Old Mutual has booked a number of impairments in anticipation of rising death claims and the impact of Covid-19 on the economy and its business.
Old Mutual says it will report a basic loss for the first half of its financial year after raising its short-term provisions due to Covid-19. While headline earnings will still be positive, they will be a lot lower due to the impact of the pandemic on its business.
In a trading statement, the insurance group said new business volumes were negatively affected in the six months to end-June as most of its tied advisers were unable to sell policies during the lockdown due to the partial closure of its branch network and the lack of access to customers’ homes and workplaces. Even with the easing of lockdown restrictions, it said sales levels remained below prior year levels.
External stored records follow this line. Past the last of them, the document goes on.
(** Boundaries in the order of their indices. *)
Lemma bound_mono (W : farg_t) (T : long_long) (i j : nat) :
  B64.fin W -> 1 <= T <= LLONG_MAX -> (i <= j)%nat -> Z.of_nat j <= T ->
  B64.rk (bound W T i) <= B64.rk (bound W T j).
Proof.
  intros HW HT Hij Hj. induction Hij as [| j Hij IH]; [lia |].
  specialize (IH ltac:(lia)).
  pose proof (bound_up W T HW HT j ltac:(lia)). lia.
Qed.

(** In a part of a finite width, the points of the worker: each is in
    the part, and they climb. *)
Lemma part_points (W : farg_t) (nsteps nthreads : long_long) (i n : nat) :
  B64.fin W -> 1 <= nsteps <= LLONG_MAX -> 1 <= nthreads <= LLONG_MAX ->
  (i < Z.to_nat nthreads)%nat ->
  leaves_after (bound W nthreads i) (bound W nthreads (S i)) (fdiv W (of_ll nsteps)) n ->
  forall j : nat,
    (j < n)%nat ->
    B64.good (sample (bound W nthreads i) (fdiv W (of_ll nsteps)) j) /\
    B64.rk (bound W nthreads i) <= B64.rk (sample (bound W nthreads i) (fdiv W (of_ll nsteps)) j)
    < B64.rk (bound W nthreads (S i)) /\
    forall k : nat,
      (j < k)%nat -> (k < n)%nat ->
      B64.rk (sample (bound W nthreads i) (fdiv W (of_ll nsteps)) j)
      < B64.rk (sample (bound W nthreads i) (fdiv W (of_ll nsteps)) k).
Proof.
  intros Hfin HS HT Hi Hleave j Hj.
  set (s := fdiv W (of_ll nsteps)) in *.
  assert (Hs : B64.good s) by (apply step_good; assumption).
  assert (next_good : forall x : farg_t, B64.good x -> B64.good (fadd x s)).
  { intros x Hx. exact (proj1 (B64.SFadd_good x s Hx Hs)). }
  assert (next_incr : forall x : farg_t, B64.good x -> B64.rk x <= B64.rk (fadd x s)).
  { intros x Hx. exact (proj2 (B64.SFadd_good x s Hx Hs)). }
  assert (next_mono : forall x y : farg_t, B64.good x -> B64.good y ->
                        B64.rk x <= B64.rk y -> B64.rk (fadd x s) <= B64.rk (fadd y s)).
  { intros x y Hx Hy. exact (B64.SFadd_mono x y s Hx Hy Hs). }
  assert (flt_rk : forall x y : farg_t, B64.good x -> B64.good y ->
                     flt x y = (B64.rk x <? B64.rk y)).
  { intros x y Hx Hy. exact (B64.SFltb_rk x y Hx Hy). }
  pose proof (bound_good W nthreads Hfin HT i ltac:(lia)) as Hb0.
  pose proof (bound_good W nthreads Hfin HT (S i) ltac:(lia)) as Hb1.
  pose proof (proj1 (leaves_reaches B64.rk B64.good s flt_rk next_good _ _ n Hb0 Hb1) Hleave)
    as Hreach.
  split; [apply (sample_good B64.good s next_good); exact Hb0 |]. split.
  - split.
    + apply (sample_up B64.rk B64.good s next_good next_incr _ 0 j Hb0). lia.
    + apply (proj1 Hreach). exact Hj.
  - intros k Hjk Hk.
    pose proof (reaches_climbs_by (F := farg_t) B64.rk B64.good s next_good next_incr next_mono
                  _ _ n j k Hb0 Hreach ltac:(lia) ltac:(lia)) as Hclimb.
    lia.
Qed.

(** X14. No point is visited twice. In the parts [main] makes of an
    interval between two doubles that is wider than 2^-959, every call
    of a worker that returns is at a point of its own part (not below
    the start of the part, below its end), the points of a worker
    increase from call to call, and every point of a worker is below
    every point of a worker with a higher index. *)
Theorem calls_at_increasing_points
        (dlfunc : farg_t -> farg_t) (start end_ : farg_t) (nsteps nthreads : long_long)
        (fuel : nat) (i i' : nat) (ta tb : thread_args farg_t)
        (evs evs' : list (wevent farg_t)) :
  valid_binary Fmt.dprec Fmt.demax start = true ->
  valid_binary Fmt.dprec Fmt.demax end_ = true ->
  flt narrowest (fsub end_ start) = true ->
  1 <= nsteps <= LLONG_MAX -> 1 <= nthreads <= LLONG_MAX ->
  make_thargs start end_ nsteps nthreads dlfunc !! i = Some ta ->
  make_thargs start end_ nsteps nthreads dlfunc !! i' = Some tb ->
  integrate_worker fuel ta = Some evs ->
  integrate_worker fuel tb = Some evs' ->
  (forall (j : nat) (x : farg_t),
      evs !! j = Some (Call x) ->
      flt x (th_start ta) = false /\ flt x (th_end ta) = true) /\
  (forall (j k : nat) (x y : farg_t),
      evs !! j = Some (Call x) -> evs' !! k = Some (Call y) ->
      (i < i')%nat \/ (i = i' /\ (j < k)%nat) ->
      flt x y = true).
Proof.
  intros Hstart Hend Hwide HS HT Hi Hi' Hrun Hrun'.
  set (W := fsub end_ start) in *.
  assert (HW : B64.good W).
  { apply (B64.SFsub_wide narrowest end_ start);
      [eexists _, _; reflexivity | exact Hend | exact Hstart | exact Hwide]. }
  rewrite make_thargs_lookup in Hi, Hi'. fold W in Hi, Hi'.
  destruct (Nat.ltb_spec i (Z.to_nat nthreads)) as [Hlt | Hge]; [| discriminate].
  destruct (Nat.ltb_spec i' (Z.to_nat nthreads)) as [Hlt' | Hge']; [| discriminate].
  injection Hi as <-. injection Hi' as <-.
  destruct (integrate_worker_points fuel _ evs Hrun) as (n & Hleave & Hpts).
  destruct (integrate_worker_points fuel _ evs' Hrun') as (n' & Hleave' & Hpts').
  cbn [th_start th_end th_step] in *.
  replace (Z.of_nat i + 1) with (Z.of_nat (S i)) in * by lia.
  replace (Z.of_nat i' + 1) with (Z.of_nat (S i')) in * by lia.
  fold (bound W nthreads i) in *. fold (bound W nthreads (S i)) in *.
  fold (bound W nthreads i') in *. fold (bound W nthreads (S i')) in *.
  destruct HW as [Hfin | Hinf].
  - pose proof (bound_good W nthreads Hfin HT i ltac:(lia)) as Hb0.
    pose proof (bound_good W nthreads Hfin HT (S i) ltac:(lia)) as Hb1.
    pose proof (bound_good W nthreads Hfin HT i' ltac:(lia)) as Hb0'.
    split.
    + intros j x Hj. destruct (Hpts j x Hj) as [Hjn ->].
      destruct (part_points W nsteps nthreads i n Hfin HS HT Hlt Hleave j Hjn)
        as (Hg & [Hlo Hhi] & _).
      change (@flt farg_t binary64) with SFltb.
      rewrite !B64.SFltb_rk by assumption.
      split; [apply Z.ltb_ge; exact Hlo | apply Z.ltb_lt; exact Hhi].
    + intros j k x y Hj Hk Horder.
      destruct (Hpts j x Hj) as [Hjn ->]. destruct (Hpts' k y Hk) as [Hkn ->].
      destruct (part_points W nsteps nthreads i n Hfin HS HT Hlt Hleave j Hjn)
        as (Hg & [Hlo Hhi] & Hclimb).
      destruct (part_points W nsteps nthreads i' n' Hfin HS HT Hlt' Hleave' k Hkn)
        as (Hg' & [Hlo' Hhi'] & _).
      change (@flt farg_t binary64) with SFltb.
      rewrite B64.SFltb_rk by assumption. apply Z.ltb_lt.
      destruct Horder as [Hii | [<- Hjk]].
      * pose proof (bound_mono W nthreads (S i) i' Hfin HT ltac:(lia) ltac:(lia)) as Hmono.
        eapply Z.lt_le_trans; [exact Hhi |]. eapply Z.le_trans; [exact Hmono | exact Hlo'].
      * assert (n' = n).
        { destruct (Nat.lt_trichotomy n n') as [Hc | [Hc | Hc]]; [| symmetry; exact Hc |].
          - destruct Hleave as [_ Hout]. destruct Hleave' as [Hin' _].
            rewrite (Hin' n Hc) in Hout. discriminate.
          - destruct Hleave' as [_ Hout']. destruct Hleave as [Hin _].
            rewrite (Hin n' Hc) in Hout'. discriminate. }
        subst n'. apply Hclimb; assumption.
  - (* an infinite width: no part has a point *)
    assert (Hn : n = 0%nat).
    { rewrite Hinf in Hleave.
      apply (leaves_at_once _ _ _ _ (bound_infinite nthreads i HT ltac:(lia)) Hleave). }
    split.
    + intros j x Hj. destruct (Hpts j x Hj) as [Hjn _]. lia.
    + intros j k x y Hj _ _. destruct (Hpts j x Hj) as [Hjn _]. lia.
Qed.

Lemma calls_at_increasing_points_witness :
  match make_thargs (of_ll 0) (of_ll 1) 10 4 (fun x : farg_t => x) !! 0%nat with
  | Some ta => integrate_worker 12 ta
  | None => None
  end = Some [Call (S754_zero false);
              Call (S754_finite false 7205759403792794 (-56));
              Call (S754_finite false 7205759403792794 (-55));
              Store 0%nat (S754_finite false 8646911284551354 (-58))] /\
  match make_thargs (of_ll 0) (of_ll 1) 10 4 (fun x : farg_t => x) !! 1%nat with
  | Some ta => integrate_worker 12 ta
  | None => None
  end = Some [Call (S754_finite false 4503599627370496 (-54));
              Call (S754_finite false 6305039478318694 (-54));
              Call (S754_finite false 8106479329266892 (-54));
              Store 1%nat (S754_finite false 7566047373982433 (-56))] /\
  flt (S754_finite false 7205759403792794 (-55))
      (S754_finite false 6305039478318694 (-54)) = true.
Proof.
  split; [vm_compute; reflexivity |]. split; [vm_compute; reflexivity |].
  refine (proj2 (calls_at_increasing_points
                   (fun x : farg_t => x) (of_ll 0) (of_ll 1) 10 4 12 0 1 _ _ _ _
                   eq_refl eq_refl ?[Hw] ?[HS] ?[HT] ?[Hi] ?[Hi'] ?[Hr] ?[Hr'])
                2%nat 1%nat _ _ ?[Hj] ?[Hk] ?[Ho]).
  [Hw]: { vm_compute. reflexivity. }
  [HS]: { rewrite LLONG_MAX_eq. lia. }
  [HT]: { rewrite LLONG_MAX_eq. lia. }
  [Hi]: { vm_compute. reflexivity. }
  [Hi']: { vm_compute. reflexivity. }
  [Hr]: { vm_compute. reflexivity. }
  [Hr']: { vm_compute. reflexivity. }
  [Hj]: { reflexivity. }
  [Hk]: { reflexivity. }
  left. lia.
Defined.

(** ** The parts *)

(** The width of a part is a positive number. *)
Lemma part_positive (W : farg_t) (T : long_long) :
  B64.fin W -> 1 <= T <= LLONG_MAX -> 64 * 2 ^ 52 <= B64.rk W ->
  exists (m : positive) (e : Z), fdiv W (of_ll T) = S754_finite false m e.
Proof.
  intros HW HT Hwide.
  pose proof (part_fin W T HW HT) as Hp.
  pose proof (bound_last W T HW HT Hwide) as Hlast. unfold bound in Hlast.
  destruct (fdiv W (of_ll T)) as [sp | sp | | [] mp ep]; try contradiction.
  - exfalso. pose proof HT as HT'. rewrite LLONG_MAX_eq in HT'.
    destruct (B64.ge1_shape _ (proj1 (B64.of_Z_ge1 (Z.of_nat (Z.to_nat T)) ltac:(lia))))
      as (mT & eT & HeqT & _).
    change (of_ll (Z.of_nat (Z.to_nat T))) with (B64.of_Z (Z.of_nat (Z.to_nat T))) in Hlast.
    rewrite HeqT in Hlast. cbn in Hlast. lia.
  - exists mp, ep. reflexivity.
Qed.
Its Old Mutual Insure operation had received an increase in business interruption claims during the second quarter of the year and it also offered commercial settlements to some qualifying SMME clients to enable them to continue operating.
The group said it would also recognise material impairments on the carrying value of its investments in Nedbank and Old Mutual Finance. However, it said its solvency capital remained strong, with a ratio of 182% for the group at the end of June and 208% for Old Mutual Life Assurance Company SA.
The significant deterioration in the operating environment compared to the comparative period has however negatively impacted our earnings,” Old Mutual said. “While there is still much uncertainty around the pandemic and the impact that it will have on experience, we have raised short term provisions in anticipation of worsening mortality, morbidity and persistency (lapse rates) experience in the second half of 2020.”
For the period, it expects to report a decrease in its result from operations of between 61% and 71% from last year’s R4.51 billion, while adjusted headline earnings per share will be 60-70% below the 109.1c reported last year. It’s likely to report an after tax loss of as much at R6.75 billion and a basic loss of between 128.5c and 154.2c per share, down from earnings of 127.3c last year.